Walter Truett Anderson (born February 27, 1933) is an American political scientist, social psychologist, and author of numerous non-fiction books and articles in newspapers and magazines.

In his public lectures, he frequently speculates that, if we had a history of every advanced species in the universe, we would find that they all had to pass through two large, difficult and unavoidable transitions: (1) accepting conscious responsibility for the future of all life on their planets, and (2) recognizing that their systems of symbolic communication—such as language and mathematics—don’t merely describe reality, but participate in creating it.

Most of his major writing efforts have engaged one or both of these evolutionary themes. His defining statement on the first was To Govern Evolution: Further Adventures of the Political Animal. Its vision of human impacts on Earth’s life systems had been foreshadowed in his earlier book on American natural history, A Place of Power: The American Episode in Human Evolution, and was further developed in Evolution Isn’t What It Used To Be and All Connected Now. He is now at work on a new book that explores the evolutionary challenges and frontiers of the 21st century.

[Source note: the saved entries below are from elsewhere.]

(* ------------------------------------------------------------------ *)
(** ** Trades closed by the default exit rules *)

(** What an exit signal of [BaseScanner.check_exit_signal] says. *)
Lemma base_check_exit_signal_cases (tkr : string) (ohlcv : DataFrame)
    (e : EntrySignal) (d : Timestamp) (x : ExitSignal) :
  base_check_exit_signal tkr ohlcv e d = Ok (Some x) ->
  xs_date x = d
  /\ (xs_reason x = "STOP_LOSS" /\ xs_price x < es_price e * (90 # 100)
      \/ xs_reason x = "TIME_EXIT" /\ es_price e * (90 # 100) <= xs_price x
         /\ (30 <= d - es_date e)%Z).
Proof.
  unfold base_check_exit_signal.
  destruct (last_opt (loc_upto ohlcv d)) as [b | ]; [ | discriminate].
  destruct (Qltb (Close b) (es_price e * (90 # 100))) eqn:Hstop.
  - intros E. injection E as <-. cbn. split; [reflexivity | ].
    left. split; [reflexivity | apply Qltb_lt, Hstop].
  - destruct (Z.leb_spec 30 (d - es_date e)) as [Hheld | Hshort]; [ | discriminate].
    intros E. injection E as <-. cbn. split; [reflexivity | ].
    right. split; [reflexivity | ]. split; [apply Qltb_ge, Hstop | exact Hheld].
Qed.

(** A trade closed by the default rules, for a positive entry price: a
    stop-loss that lost at least 10 percent, or a time exit after at least
    30 days that lost at most 10 percent. *)
Definition default_rule_trade (t : Trade) : Prop :=
  0 < entry_price t ->
  exit_reason t = "STOP_LOSS" /\ return_pct t <= - (10)
  \/ exit_reason t = "TIME_EXIT" /\ - (10) <= return_pct t
     /\ (30 <= hold_days t)%Z.

Lemma default_rule_trade_of (tkr : string) (ohlcv : DataFrame)
    (pos : EntrySignal) (d : Timestamp) (x : ExitSignal) :
  base_check_exit_signal tkr ohlcv pos d = Ok (Some x) ->
  default_rule_trade (trade_of tkr pos (xs_date x) (xs_price x) (xs_reason x)).
Proof.
  intros Hx. apply base_check_exit_signal_cases in Hx.
  destruct Hx as [Hd Hcase]. unfold default_rule_trade, trade_of.
  cbn [entry_price exit_reason return_pct hold_days]. intros Hp.
  destruct Hcase as [[Hr Hlow] | [Hr [Hhigh Hheld]]].
  - left. split; [exact Hr | ].
    assert (Hq : (xs_price x - es_price pos) / es_price pos <= - (1 # 10))
      by (apply Qle_shift_div_r; [exact Hp | lra]).
    change (- (10)) with (inject_Z (-10)). apply (@py_round_le _ 2 (-10)).
    change (inject_Z (-10)) with (- (10)). lra.
  - right. split; [exact Hr | ]. split.
    + assert (Hq : - (1 # 10) <= (xs_price x - es_price pos) / es_price pos)
        by (apply Qle_shift_div_l; [exact Hp | lra]).
      change (- (10)) with (inject_Z (-10)). apply (@py_round_ge _ 2 (-10)).
      change (inject_Z (-10)) with (- (10)). lra.
    + rewrite Hd. exact Hheld.
Qed.

(** X22. With a scanner that inherits the default hooks, every trade the
    day loop of the single-ticker engine closes is a stop-loss or a time
    exit; for a positive entry price a stop-loss trade has a return of at
    most -10 percent and a time-exit trade was held at least 30 days and
    has a return of at least -10 percent: the stop-loss is tested first. *)
Theorem default_exit_rules_trades (a : PlainScanner)
    (engine : SimulationEngine PlainScanner) (tkr : string) (ohlcv : DataFrame)
    (fundamentals : Series) (days : DataFrame) (st : SimState) :
  day_loop engine tkr ohlcv fundamentals a (init_state engine) days = Ok st ->
  Forall default_rule_trade (trades st).
Proof.
  assert (Hgen : forall days0 st0 st1,
             Forall default_rule_trade (trades st0) ->
             day_loop engine tkr ohlcv fundamentals a st0 days0 = Ok st1 ->
             Forall default_rule_trade (trades st1)).
  { induction days0 as [ | b days0 IH]; intros st0 st1 Hall Hloop;
      cbn [day_loop] in Hloop.
    - injection Hloop as <-. exact Hall.
    - apply bind_Ok_inv in Hloop. destruct Hloop as [st2 [Hstep Hloop]].
      apply (IH st2 st1); [ | exact Hloop].
      apply day_step_inv in Hstep. destruct (position st0) as [pos | ].
      + destruct Hstep as [[x | ] [Hx Hst2]].
        * destruct Hst2 as [_ [-> _]]. apply Forall_app. split; [exact Hall | ].
          constructor; [ | constructor].
          apply (@default_rule_trade_of tkr ohlcv pos (Date b) x). exact Hx.
        * destruct Hst2 as [_ [-> _]]. exact Hall.
      + destruct Hstep as [entry [_ [-> _]]]. exact Hall. }
  intros Hloop. apply (Hgen days (init_state engine) st); [constructor | exact Hloop].
Qed.

Module DefaultRulesSample.
(** Sixty flat bars at 100, then a drop to 89: with a scanner that always
    says BUY the position entered on the 50th bar is stopped out. *)
Definition bar (i : nat) : Bar :=
  if (i <? 60)%nat then mkBar (Sample.day i) 100 100 100 100 1000
  else mkBar (Sample.day i) 89 89 89 89 1000.

Definition ohlcv : DataFrame := map bar (seq 0 62).

Definition engine : SimulationEngine PlainScanner :=
  mkSimulationEngine always_buy 100000 1.
End DefaultRulesSample.

Lemma default_exit_rules_trades_witness :
  exists st,
    day_loop DefaultRulesSample.engine "UP" DefaultRulesSample.ohlcv [] always_buy
      (init_state DefaultRulesSample.engine) DefaultRulesSample.ohlcv = Ok st
    /\ map exit_reason (trades st) = ["STOP_LOSS"]
    /\ map return_pct (trades st) = [- (11)]
    /\ Forall default_rule_trade (trades st).
Proof.
  eexists. split; [vm_compute; reflexivity | ].
  split; [vm_compute; reflexivity | ].
  split; [vm_compute; reflexivity | ].
  refine (@default_exit_rules_trades always_buy DefaultRulesSample.engine "UP"
            DefaultRulesSample.ohlcv [] DefaultRulesSample.ohlcv _ _).
  vm_compute. reflexivity.
Defined.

His major statements on the second (constructivist) theme were Reality Isn't What It Used to Be and the subsequent anthology The Truth About the Truth. In other books on related subjects, The Future of the Self described changing ways that people are constructing personal identities in contemporary global society, and The Next Enlightenment points out the similarities between Western constructivist thought and Eastern spiritual traditions such as Buddhism.

He is currently President Emeritus of the World Academy of Art and Science (having served as president 2000-2008); a founding Fellow of the Meridian International Institute; a Fellow of the Western Behavioral Sciences Institute (LaJolla, CA); and a Distinguished Consulting Faculty member of Saybrook University in San Francisco.

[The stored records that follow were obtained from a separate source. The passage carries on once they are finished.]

Lemma decodeRunes_valid (n : nat) (b : list byte) (f : File) (e : Env W) :
  (length b <= n)%nat -> validFrom n b = true -> partialLock f = false ->
  decodeRunes n b f e =
  (set_partial (splitLines (partial f) b).2 f,
   sendAll (Name f) (lines f) (splitLines (partial f) b).1 e).
Proof.
  revert b f e. induction n as [|k IH]; intros b f e Hlen Hv Hl.
  - destruct b; [|cbn in Hlen; lia]. cbn. rewrite set_partial_id. reflexivity.
  - destruct b as [|c0 p1]; [cbn; rewrite set_partial_id; reflexivity|].
    cbn [decodeRunes validFrom] in *.
    destruct (DecodeRune_good c0 p1) as [E|G].
    { rewrite E in Hv. cbn in Hv. discriminate. }
    destruct (DecodeRune (c0 :: p1)) as [r w]. cbn [fst snd] in G.
    destruct G as (Hw1 & Hwl & HW & H10 & Hn10).
    destruct ((r =? RuneError) && (w =? 1)); [discriminate|].
    assert (Hlen' : (length (drop (Z.to_nat w) (c0 :: p1)) <= k)%nat).
    { rewrite length_drop. cbn [length] in *. lia. }
    destruct (Z.eqb_spec r 10) as [E|E]; cbn [negb].
    + destruct (H10 E) as (p' & Hp & ->). injection Hp as -> ->.
      cbn [sendLine]. rewrite IH; [|exact Hlen'|exact Hv|reflexivity].
      change (Z.to_nat 1) with 1%nat. cbn [drop splitLines].
      change (b2z Byte.x0a =? 10) with true. cbv iota. cbn [fst snd sendAll].
      destruct f; cbn in *; subst; reflexivity.
    + unfold waitForLock. rewrite Hl.
      rewrite IH; [|exact Hlen'|exact Hv|exact Hl].
      assert (Hs : splitLines (partial f) (c0 :: p1) =
                   splitLines (partial f ++ WriteRune r) (drop (Z.to_nat w) (c0 :: p1))).
      { rewrite <- (take_drop (Z.to_nat w) (c0 :: p1)) at 1.
        rewrite (splitLines_nonl _ _ _ (Hn10 E)). rewrite HW. reflexivity. }
      rewrite Hs. destruct f; reflexivity.
Qed.

End Generic.
End LinesSpec.

(** * One chunk at a time *)

Module ChunkSpec.
Import utf8 utf8Spec Tailer LinesSpec.

Section Generic.
Context {W : Type} {S : Sys W}.

Lemma sendAll_trace name c ls (e : Env W) :
  trace (sendAll name c ls e) =
  trace e ++ map (fun l => EvSend c (mkLogLine name l)) ls.
Proof.
  revert e. induction ls as [|l ls IH]; intros e; cbn [sendAll map].
  - rewrite app_nil_r. reflexivity.
  - rewrite IH. cbn [trace lineCount_Add emit]. rewrite <- app_assoc. reflexivity.
Qed.

(** X10.  The inner loop of [Read] over a chunk of well-formed UTF-8 alters
    no byte: the lines it sends, each followed by a newline, and then the
    buffer it leaves, are the buffer it found followed by the chunk.  It
    sends on the file's channel under the file's name, in order, and makes
    no other call. *)
Theorem X10_Read_chunk_wellformed_keeps_bytes (b : list byte) (f : File) (e : Env W) :
  Valid b = true -> partialLock f = false ->
  exists (ls : list (list byte)) (rem : list byte),
    joinLines ls ++ rem = partial f ++ b /\
    (Forall (fun c => c <> Byte.x0a) (partial f) ->
     Forall (Forall (fun c => c <> Byte.x0a)) ls /\ Forall (fun c => c <> Byte.x0a) rem) /\
    (decodeRunes (length b) b f e).1 = set_partial rem f /\
    trace (decodeRunes (length b) b f e).2
      = trace e ++ map (fun l => EvSend (lines f) (mkLogLine (Name f) l)) ls /\
    world (decodeRunes (length b) b f e).2 = world e.
Proof.
  intros Hv Hl. unfold Valid in Hv.
  rewrite (decodeRunes_valid (length b) b f e (le_n _) Hv Hl). cbn [fst snd].
  exists (splitLines (partial f) b).1, (splitLines (partial f) b).2.
  split; [apply splitLines_join|]. split; [apply splitLines_clean|].
  split; [reflexivity|]. split; [apply sendAll_trace|apply sendAll_world].
Qed.

Lemma WriteRune_RuneError : WriteRune RuneError = [Byte.xef; Byte.xbf; Byte.xbd].
Proof. vm_compute. reflexivity. Qed.

Lemma decode_lone (c : byte) : 0x80 <= b2z c -> DecodeRune [c] = (RuneError, 1).
Proof.
  intros H. pose proof (b2z_range c) as R.
  destruct (first_cases (b2z c) R)
    as [[H0 F]|[[H0 F]|[[H0 F]|[[H0 F]|[[H0 F]|[[H0 F]|[[H0 F]|[[H0 F]|[H0 F]]]]]]]]].
  - lia.
  - apply decode_xx. exact F.
  - rewrite (decode_multi c [] s1 2 locb hicb F) by reflexivity. reflexivity.
  - rewrite (decode_multi c [] s2 3 0xA0 hicb F) by reflexivity. reflexivity.
  - rewrite (decode_multi c [] s3 3 locb hicb F) by reflexivity. reflexivity.
  - rewrite (decode_multi c [] s4 3 locb 0x9F F) by reflexivity. reflexivity.
  - rewrite (decode_multi c [] s5 4 0x90 hicb F) by reflexivity. reflexivity.
  - rewrite (decode_multi c [] s6 4 locb hicb F) by reflexivity. reflexivity.
  - rewrite (decode_multi c [] s7 4 locb 0x8F F) by reflexivity. reflexivity.
Qed.

Lemma decodeRunes_lone (c : byte) (f : File) (e : Env W) :
  0x80 <= b2z c -> partialLock f = false ->
  decodeRunes 1 [c] f e
  = (set_partial (partial f ++ [Byte.xef; Byte.xbf; Byte.xbd]) f, e).
Proof.
  intros H Hl. cbn [decodeRunes]. rewrite (decode_lone c H).
  change (negb (RuneError =? 10)) with true. cbv iota.
  unfold waitForLock. rewrite Hl. rewrite WriteRune_RuneError.
  change (Z.to_nat 1) with 1%nat. reflexivity.
Qed.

In his book Radical Middle, author Mark Satin characterizes Anderson as a radical centrist thinker.

==Biography==

Anderson spent his early years on his family’s cattle ranch in northeastern Nevada, but has also lived and worked in Germany, Spain, England, and Southern California. His undergraduate education was in political science at the University of California, Berkeley. Later, after military service and several years in magazine journalism, he began graduate studies part-time, completing a doctorate in political science and social psychology at the University of Southern California.

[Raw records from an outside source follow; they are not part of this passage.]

(** ** NewClient *)

Lemma NewClient_inv now store k s option c :
  NewClient url_Parse now store k s option = inl c →
  ∃ u, url_Parse store = inl u
       ∧ storeURL c
         = {| Scheme := Scheme u; Host := Host u;
              Path := (if API (given_options option)
                       then APIPrefix (given_options option)
                       else "/wc-api/")
                      +:+ (if String.eqb (OptVersion (given_options option))
                                ""
                           then "v3"
                           else OptVersion (given_options option))
                      +:+ "/";
              RawQuery := RawQuery u |}
       ∧ ck c = k ∧ cs c = s
       ∧ API (opt c) = API (given_options option)
       ∧ APIPrefix (opt c) = APIPrefix (given_options option)
       ∧ OptVersion (opt c) = OptVersion (given_options option)
       ∧ VerifySSL (opt c) = VerifySSL (given_options option)
       ∧ OauthTimestamp (opt c)
         = (if IsZero (OauthTimestamp (given_options option))
            then now else OauthTimestamp (given_options option))
       ∧ InsecureSkipVerify (rawClient c)
         = negb (VerifySSL (given_options option)).
Proof.
  unfold NewClient. destruct (url_Parse store) as [u|err]; [|done].
  intros [= <-]. exists u. split; [done|].
  change (match option with Some o => o | None => _ end)
    with (given_options option).
  destruct (IsZero (OauthTimestamp (given_options option)));
    cbn [storeURL ck cs opt rawClient API APIPrefix OptVersion VerifySSL
         OauthTimestamp InsecureSkipVerify];
    destruct (String.eqb (OptVersion (given_options option)) "");
    by repeat split.
Qed.

(** X13: [NewClient] fails exactly when the store URL does not parse,
    and then returns the parse error.  Otherwise the client keeps the
    credentials, the scheme, the host and the query of the store URL,
    and replaces its path by the API prefix ([/wc-api/] unless the
    options give another), the version ([v3] when the options give
    none) and a closing [/]. *)
Theorem NewClient_result now store k s option :
  match url_Parse store with
  | inr err =>
      NewClient url_Parse now store k s option = inr (ErrLibrary err)
  | inl u =>
      ∃ c, NewClient url_Parse now store k s option = inl c
           ∧ ck c = k ∧ cs c = s
           ∧ Scheme (storeURL c) = Scheme u
           ∧ Host (storeURL c) = Host u
           ∧ RawQuery (storeURL c) = RawQuery u
           ∧ Path (storeURL c)
             = (if API (given_options option)
                then APIPrefix (given_options option) else "/wc-api/")
               +:+ (if String.eqb (OptVersion (given_options option)) ""
                    then "v3" else OptVersion (given_options option))
               +:+ "/"
  end.
Proof.
  destruct (url_Parse store) as [u|err] eqn:Hu.
  - destruct (NewClient url_Parse now store k s option) as [c|e] eqn:Hc.
    + exists c. apply NewClient_inv in Hc
        as (u' & Hu' & Hurl & Hck & Hcs & _).
      rewrite Hu in Hu'. injection Hu' as <-. rewrite Hurl.
      by repeat split.
    + unfold NewClient in Hc. by rewrite Hu in Hc.
  - unfold NewClient. by rewrite Hu.
Qed.

(** X14: a client checks TLS certificates only when the options ask
    for it: [InsecureSkipVerify] is the negation of [VerifySSL], and it
    is set for a client made with nil options. *)
Theorem NewClient_skips_verification_by_default now store k s option c :
  NewClient url_Parse now store k s option = inl c →
  InsecureSkipVerify (rawClient c) = negb (VerifySSL (given_options option))
  ∧ (option = None → InsecureSkipVerify (rawClient c) = true).
Proof.
  intros Hc. apply NewClient_inv in Hc as (u & _ & _ & _ & _ & _ & _ & _ & _
                                           & _ & Htls).
  split; [done|]. intros ->. by rewrite Htls.
Qed.

(** X15: the timestamp a client signs is fixed when the client is made:
    the one in the options, or the time of construction when the
    options hold the zero time.  Every OAuth1 query of the client
    carries it, whenever the request is made. *)
Theorem NewClient_fixes_timestamp now store k s option c :
  NewClient url_Parse now store k s option = inl c →
  OauthTimestamp (opt c)
  = (if IsZero (OauthTimestamp (given_options option))
     then now else OauthTimestamp (given_options option))
  ∧ ∀ method urlStr params w,
      ("oauth_timestamp",
       Itoa (Unix (if IsZero (OauthTimestamp (given_options option))
                   then now else OauthTimestamp (given_options option))))
      ∈ query_pairs (oauth c method urlStr params w).1.
Proof.
  intros Hc. apply NewClient_inv in Hc as (u & _ & _ & _ & _ & _ & _ & _ & _
                                           & Hts & _).
  split; [done|]. intros method urlStr params w.
  rewrite query_pairs_oauth, Hts. apply elem_of_app. right.
  apply elem_of_cons. right. by left.
Qed.

End RequestMore.

Lemma request_panics_on_unparsable_url_witness :
  recognised "GET" = true
  ∧ (request plain_URL_String rejecting_Parse (answering not_found)
       (golden_client 1000000000) "GET" "products" None None
       starved_world).1
    = Panics "invalid memory address or nil pointer dereference".
Proof.
  split; [reflexivity|].
  destruct (request_panics_on_unparsable_url plain_URL_String
              rejecting_Parse (answering not_found)
              (golden_client 1000000000) "GET" "products" None None
              starved_world "invalid URL" eq_refl eq_refl) as [Hout _].
  exact Hout.
Defined.
(* ===== verification/JsString.v ===== *)
(** * JavaScript strings, UTF-16 and UTF-8

    A JavaScript string is a list of UTF-16 code units ([jstr]); a
    [Uint8Array] or [Buffer] is a list of bytes.  The file gives the part of the
    language's standard library that the client uses on them: iteration by code
    point ([[...text]]), [TextEncoder]/[TextDecoder], default [sort],
    [startsWith], [split], [join], [trim], [padStart] and decimal printing. *)

From S2P Require Import Prelude.
From Stdlib Require DecimalFacts DecimalPos DecimalZ.
From Stdlib Require Ascii String.

Abbreviation jstr := (list Z).
Abbreviation bytes := (list Z).

(** ** Code points *)

Definition is_high (u : Z) : bool := (0xD800 <=? u) && (u <=? 0xDBFF).
Definition is_low (u : Z) : bool := (0xDC00 <=? u) && (u <=? 0xDFFF).
Definition is_surrogate (u : Z) : bool := (0xD800 <=? u) && (u <=? 0xDFFF).
Definition unit_ok (u : Z) : bool := (0 <=? u) && (u <=? 0xFFFF).
Definition byte_ok (b : Z) : bool := (0 <=? b) && (b <=? 0xFF).
Definition scalar_ok (c : Z) : bool :=
  (0 <=? c) && (c <=? 0x10FFFF) && negb (is_surrogate c).

(** The string iterator: a surrogate pair is one point, any other unit is one
    point of its own. *)
Fixpoint code_points (s : jstr) : list jstr :=
  match s with
  | [] => []
  | u :: s' =>
      match s' with
      | v :: s'' =>
          if is_high u && is_low v then [u; v] :: code_points s''
          else [u] :: code_points s'
      | [] => [[u]]
      end
  end.

(** [codePointAt(0)] of one point. *)
Definition point_value (p : jstr) : Z :=
  match p with
  | [] => 0
  | [u] => u
  | u :: v :: _ => 0x10000 + (u - 0xD800) * 0x400 + (v - 0xDC00)
  end.

(** [String.fromCodePoint]. *)
Definition from_code_point (c : Z) : jstr :=
  if c <? 0x10000 then [c]
  else [0xD800 + (c - 0x10000) / 0x400; 0xDC00 + (c - 0x10000) mod 0x400].

Definition is_lone (p : jstr) : bool :=
  match p with [u] => is_surrogate u | _ => false end.

(** [isWellFormed]: no lone surrogate (and every unit is 16 bits wide). *)
Definition well_formed (s : jstr) : bool :=
  forallb unit_ok s && forallb (fun p => negb (is_lone p)) (code_points s).

(** ** UTF-8 *)

Definition utf8_scalar (c : Z) : bytes :=
  if c <? 0x80 then [c]
  else if c <? 0x800 then [0xC0 + c / 64; 0x80 + c mod 64]
  else if c <? 0x10000 then [0xE0 + c / 4096; 0x80 + c / 64 mod 64; 0x80 + c mod 64]
  else [0xF0 + c / 262144; 0x80 + c / 4096 mod 64; 0x80 + c / 64 mod 64; 0x80 + c mod 64].

(** [new TextEncoder().encode(s)]: a lone surrogate becomes U+FFFD. *)
Definition utf8_encode (s : jstr) : bytes :=
  flat_map (fun p => utf8_scalar (if is_lone p then 0xFFFD else point_value p)) (code_points s).

(** [Buffer.byteLength(s, "utf8")]. *)
Definition utf8_length (s : jstr) : Z := Z.of_nat (length (utf8_encode s)).

(** The WHATWG decoder.  The state holds how many continuation bytes are still
    needed, the bits read so far and the range the next byte must be in. *)
Record utf8_state := Utf8State { u_need : nat; u_acc : Z; u_lo : Z; u_hi : Z }.
Definition utf8_init : utf8_state := Utf8State 0 0 0x80 0xBF.

Definition utf8_lead (b : Z) : list (option Z) * utf8_state :=
  if b <? 0x80 then ([Some b], utf8_init)
  else if b <? 0xC2 then ([None], utf8_init)
  else if b <? 0xE0 then ([], Utf8State 1 (b - 0xC0) 0x80 0xBF)
  else if b =? 0xE0 then ([], Utf8State 2 (b - 0xE0) 0xA0 0xBF)
  else if b =? 0xED then ([], Utf8State 2 (b - 0xE0) 0x80 0x9F)
  else if b <? 0xF0 then ([], Utf8State 2 (b - 0xE0) 0x80 0xBF)
  else if b =? 0xF0 then ([], Utf8State 3 (b - 0xF0) 0x90 0xBF)
  else if b <? 0xF4 then ([], Utf8State 3 (b - 0xF0) 0x80 0xBF)
  else if b =? 0xF4 then ([], Utf8State 3 (b - 0xF0) 0x80 0x8F)
  else ([None], utf8_init).

(** [None] in the result is one decoding error. *)
Fixpoint utf8_scan (st : utf8_state) (bs : bytes) : list (option Z) :=
  match bs with
  | [] => match u_need st with O => [] | S _ => [None] end
  | b :: r =>
      match u_need st with
      | O => let '(out, st') := utf8_lead b in out ++ utf8_scan st' r
      | S n =>
          if (u_lo st <=? b) && (b <=? u_hi st) then
            match n with
            | O => Some (u_acc st * 64 + b mod 64) :: utf8_scan utf8_init r
            | S _ => utf8_scan (Utf8State n (u_acc st * 64 + b mod 64) 0x80 0xBF) r
            end
          else let '(out, st') := utf8_lead b in None :: out ++ utf8_scan st' r
      end
  end.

For most of his adult life he has been an independent author, lecturer and consultant. He has also taught part-time at various institutions including the University of California, Berkeley; Saybrook University; the California School of Professional Psychology; and California State University, Northridge. In the 1980s and 90s he was also a contributing editor with Pacific News Service in San Francisco, where he wrote many newspaper op-ed columns as well as investigative feature stories. He is on the editorial boards of several journals including The Journal of Humanistic Psychology, Futures: The Journal of Policy, Planning, and Futures Studies, The Journal of Futures Studies (Tamkang University, Taiwan), and Cadmus: The Journal of the South East Asian Division of the World Academy of Art and Science (Zagreb).

==Books==
- (2003) The Next Enlightenment: Integrating East and West in a New Vision of Human Evolution. St Martin’s Press.
- (2001, 2004) All Connected Now: Life in the First Global Civilization. Westview Press.
- (1997) The Future of the Self: Inventing the Postmodern Person. Tarcher/Putnam.
- (1996) Evolution Isn't What It Used to Be: The Augmented Animal and the Whole Wired World. W. H. Freeman and Company.
- (1995) Ed. The Truth About the Truth: De-confusing and Re-constructing the Postmodern World. Tarcher/Putnam. (1996) Published in the UK as The Fontana Post-Modernism Reader. Fontana Press.
- (1990, 1991) Reality Isn’t What It Used To Be: Theatrical Politics, Ready-to-Wear Religion, Global Myths, Primitive Chic, and Other Wonders of the Postmodern World. HarperCollins.
- (1987) To Govern Evolution: Further Adventures of the Political Animal. Harcourt Brace Jovanovich.
- (1983, 1984) The Upstart Spring: Esalen and the American Awakening. Addison-Wesley. (2004) Republished as The Upstart Spring: Esalen and the Human Potential Movement: The First Twenty Years. iUniverse.
- (1983) Ed. Rethinking Liberalism. Avon Books.
- (1979) Open Secrets: A Western Guide to Tibetan Buddhism. Viking. (1989) Republished as Open Secrets: A Guide to Tibetan Buddhism for Western Spiritual Seekers. Tarcher.
- (1977) Ed. Therapy and the Arts: Tools of Consciousness. Harper Colophon.
- (1976) A Place of Power: The American Episode in Human Evolution. Goodyear/Prentice-Hall.